* Task prompt
Quote all of the entries word for word.

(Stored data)
____

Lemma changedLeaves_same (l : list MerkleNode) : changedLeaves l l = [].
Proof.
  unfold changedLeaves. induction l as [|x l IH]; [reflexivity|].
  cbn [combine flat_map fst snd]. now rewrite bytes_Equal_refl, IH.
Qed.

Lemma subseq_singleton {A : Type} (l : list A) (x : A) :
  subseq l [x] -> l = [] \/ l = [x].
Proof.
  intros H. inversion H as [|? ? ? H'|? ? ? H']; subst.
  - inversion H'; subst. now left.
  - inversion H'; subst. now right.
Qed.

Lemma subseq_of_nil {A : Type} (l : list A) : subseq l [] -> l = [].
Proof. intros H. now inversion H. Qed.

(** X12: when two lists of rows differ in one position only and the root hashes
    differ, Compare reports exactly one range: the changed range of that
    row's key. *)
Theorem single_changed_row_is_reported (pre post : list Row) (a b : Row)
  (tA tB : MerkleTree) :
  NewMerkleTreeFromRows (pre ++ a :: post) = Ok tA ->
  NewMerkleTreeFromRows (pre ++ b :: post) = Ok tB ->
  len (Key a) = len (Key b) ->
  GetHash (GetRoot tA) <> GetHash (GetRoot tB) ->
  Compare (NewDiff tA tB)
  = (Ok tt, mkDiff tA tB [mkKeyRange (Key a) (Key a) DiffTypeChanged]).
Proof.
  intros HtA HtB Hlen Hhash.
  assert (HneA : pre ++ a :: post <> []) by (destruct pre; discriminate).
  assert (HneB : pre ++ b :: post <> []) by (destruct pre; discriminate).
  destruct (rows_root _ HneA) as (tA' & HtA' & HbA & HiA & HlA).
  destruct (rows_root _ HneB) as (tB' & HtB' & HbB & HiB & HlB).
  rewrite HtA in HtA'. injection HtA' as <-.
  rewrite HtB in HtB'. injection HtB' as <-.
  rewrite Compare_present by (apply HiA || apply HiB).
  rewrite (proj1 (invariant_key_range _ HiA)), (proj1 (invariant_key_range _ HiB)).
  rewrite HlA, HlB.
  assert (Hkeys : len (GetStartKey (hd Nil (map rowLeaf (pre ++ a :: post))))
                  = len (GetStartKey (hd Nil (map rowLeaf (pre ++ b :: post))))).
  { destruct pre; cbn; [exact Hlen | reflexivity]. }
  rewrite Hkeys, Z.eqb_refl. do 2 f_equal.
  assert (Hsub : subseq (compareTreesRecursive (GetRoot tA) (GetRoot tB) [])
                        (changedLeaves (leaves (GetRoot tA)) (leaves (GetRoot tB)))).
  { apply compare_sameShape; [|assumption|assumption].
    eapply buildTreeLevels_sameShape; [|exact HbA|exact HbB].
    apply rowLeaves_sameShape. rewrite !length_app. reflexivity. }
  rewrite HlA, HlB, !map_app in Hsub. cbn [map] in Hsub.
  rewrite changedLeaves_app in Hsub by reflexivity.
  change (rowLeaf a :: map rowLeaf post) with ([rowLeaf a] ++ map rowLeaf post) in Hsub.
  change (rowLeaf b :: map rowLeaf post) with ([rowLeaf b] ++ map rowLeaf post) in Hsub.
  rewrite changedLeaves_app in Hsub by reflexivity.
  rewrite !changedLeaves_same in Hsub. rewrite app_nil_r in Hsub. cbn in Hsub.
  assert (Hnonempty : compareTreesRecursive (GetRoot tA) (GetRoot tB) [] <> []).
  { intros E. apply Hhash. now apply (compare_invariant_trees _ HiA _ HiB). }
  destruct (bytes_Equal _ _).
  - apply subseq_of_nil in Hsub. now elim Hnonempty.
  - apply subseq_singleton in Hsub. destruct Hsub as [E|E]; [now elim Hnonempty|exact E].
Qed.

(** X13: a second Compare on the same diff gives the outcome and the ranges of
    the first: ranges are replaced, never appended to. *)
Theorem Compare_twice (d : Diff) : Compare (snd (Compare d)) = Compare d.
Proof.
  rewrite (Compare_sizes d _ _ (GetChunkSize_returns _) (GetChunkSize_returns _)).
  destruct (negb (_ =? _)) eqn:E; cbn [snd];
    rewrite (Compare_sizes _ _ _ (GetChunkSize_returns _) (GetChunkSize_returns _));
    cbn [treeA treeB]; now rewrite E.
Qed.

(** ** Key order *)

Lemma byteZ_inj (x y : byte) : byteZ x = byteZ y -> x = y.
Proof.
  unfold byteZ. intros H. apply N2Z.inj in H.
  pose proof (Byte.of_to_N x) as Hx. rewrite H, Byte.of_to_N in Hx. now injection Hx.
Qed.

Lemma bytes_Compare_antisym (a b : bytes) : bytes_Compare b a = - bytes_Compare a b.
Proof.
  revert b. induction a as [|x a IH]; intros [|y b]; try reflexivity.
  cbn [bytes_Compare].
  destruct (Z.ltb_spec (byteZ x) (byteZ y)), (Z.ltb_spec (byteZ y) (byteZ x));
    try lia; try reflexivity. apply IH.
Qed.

____

* Response
Lemma changedLeaves_same (l : list MerkleNode) : changedLeaves l l = [].
Proof.
  unfold changedLeaves. induction l as [|x l IH]; [reflexivity|].
  cbn [combine flat_map fst snd]. now rewrite bytes_Equal_refl, IH.
Qed.

Lemma subseq_singleton {A : Type} (l : list A) (x : A) :
  subseq l [x] -> l = [] \/ l = [x].
Proof.
  intros H. inversion H as [|? ? ? H'|? ? ? H']; subst.
  - inversion H'; subst. now left.
  - inversion H'; subst. now right.
Qed.

Lemma subseq_of_nil {A : Type} (l : list A) : subseq l [] -> l = [].
Proof. intros H. now inversion H. Qed.

(** X12: when two lists of rows differ in one position only and the root hashes
    differ, Compare reports exactly one range: the changed range of that
    row's key. *)
Theorem single_changed_row_is_reported (pre post : list Row) (a b : Row)
  (tA tB : MerkleTree) :
  NewMerkleTreeFromRows (pre ++ a :: post) = Ok tA ->
  NewMerkleTreeFromRows (pre ++ b :: post) = Ok tB ->
  len (Key a) = len (Key b) ->
  GetHash (GetRoot tA) <> GetHash (GetRoot tB) ->
  Compare (NewDiff tA tB)
  = (Ok tt, mkDiff tA tB [mkKeyRange (Key a) (Key a) DiffTypeChanged]).
Proof.
  intros HtA HtB Hlen Hhash.
  assert (HneA : pre ++ a :: post <> []) by (destruct pre; discriminate).
  assert (HneB : pre ++ b :: post <> []) by (destruct pre; discriminate).
  destruct (rows_root _ HneA) as (tA' & HtA' & HbA & HiA & HlA).
  destruct (rows_root _ HneB) as (tB' & HtB' & HbB & HiB & HlB).
  rewrite HtA in HtA'. injection HtA' as <-.
  rewrite HtB in HtB'. injection HtB' as <-.
  rewrite Compare_present by (apply HiA || apply HiB).
  rewrite (proj1 (invariant_key_range _ HiA)), (proj1 (invariant_key_range _ HiB)).
  rewrite HlA, HlB.
  assert (Hkeys : len (GetStartKey (hd Nil (map rowLeaf (pre ++ a :: post))))
                  = len (GetStartKey (hd Nil (map rowLeaf (pre ++ b :: post))))).
  { destruct pre; cbn; [exact Hlen | reflexivity]. }
  rewrite Hkeys, Z.eqb_refl. do 2 f_equal.
  assert (Hsub : subseq (compareTreesRecursive (GetRoot tA) (GetRoot tB) [])
                        (changedLeaves (leaves (GetRoot tA)) (leaves (GetRoot tB)))).
  { apply compare_sameShape; [|assumption|assumption].
    eapply buildTreeLevels_sameShape; [|exact HbA|exact HbB].
    apply rowLeaves_sameShape. rewrite !length_app. reflexivity. }
  rewrite HlA, HlB, !map_app in Hsub. cbn [map] in Hsub.
  rewrite changedLeaves_app in Hsub by reflexivity.
  change (rowLeaf a :: map rowLeaf post) with ([rowLeaf a] ++ map rowLeaf post) in Hsub.
  change (rowLeaf b :: map rowLeaf post) with ([rowLeaf b] ++ map rowLeaf post) in Hsub.
  rewrite changedLeaves_app in Hsub by reflexivity.
  rewrite !changedLeaves_same in Hsub. rewrite app_nil_r in Hsub. cbn in Hsub.
  assert (Hnonempty : compareTreesRecursive (GetRoot tA) (GetRoot tB) [] <> []).
  { intros E. apply Hhash. now apply (compare_invariant_trees _ HiA _ HiB). }
  destruct (bytes_Equal _ _).
  - apply subseq_of_nil in Hsub. now elim Hnonempty.
  - apply subseq_singleton in Hsub. destruct Hsub as [E|E]; [now elim Hnonempty|exact E].
Qed.

(** X13: a second Compare on the same diff gives the outcome and the ranges of
    the first: ranges are replaced, never appended to. *)
Theorem Compare_twice (d : Diff) : Compare (snd (Compare d)) = Compare d.
Proof.
  rewrite (Compare_sizes d _ _ (GetChunkSize_returns _) (GetChunkSize_returns _)).
  destruct (negb (_ =? _)) eqn:E; cbn [snd];
    rewrite (Compare_sizes _ _ _ (GetChunkSize_returns _) (GetChunkSize_returns _));
    cbn [treeA treeB]; now rewrite E.
Qed.

(** ** Key order *)

Lemma byteZ_inj (x y : byte) : byteZ x = byteZ y -> x = y.
Proof.
  unfold byteZ. intros H. apply N2Z.inj in H.
  pose proof (Byte.of_to_N x) as Hx. rewrite H, Byte.of_to_N in Hx. now injection Hx.
Qed.

Lemma bytes_Compare_antisym (a b : bytes) : bytes_Compare b a = - bytes_Compare a b.
Proof.
  revert b. induction a as [|x a IH]; intros [|y b]; try reflexivity.
  cbn [bytes_Compare].
  destruct (Z.ltb_spec (byteZ x) (byteZ y)), (Z.ltb_spec (byteZ y) (byteZ x));
    try lia; try reflexivity. apply IH.
Qed.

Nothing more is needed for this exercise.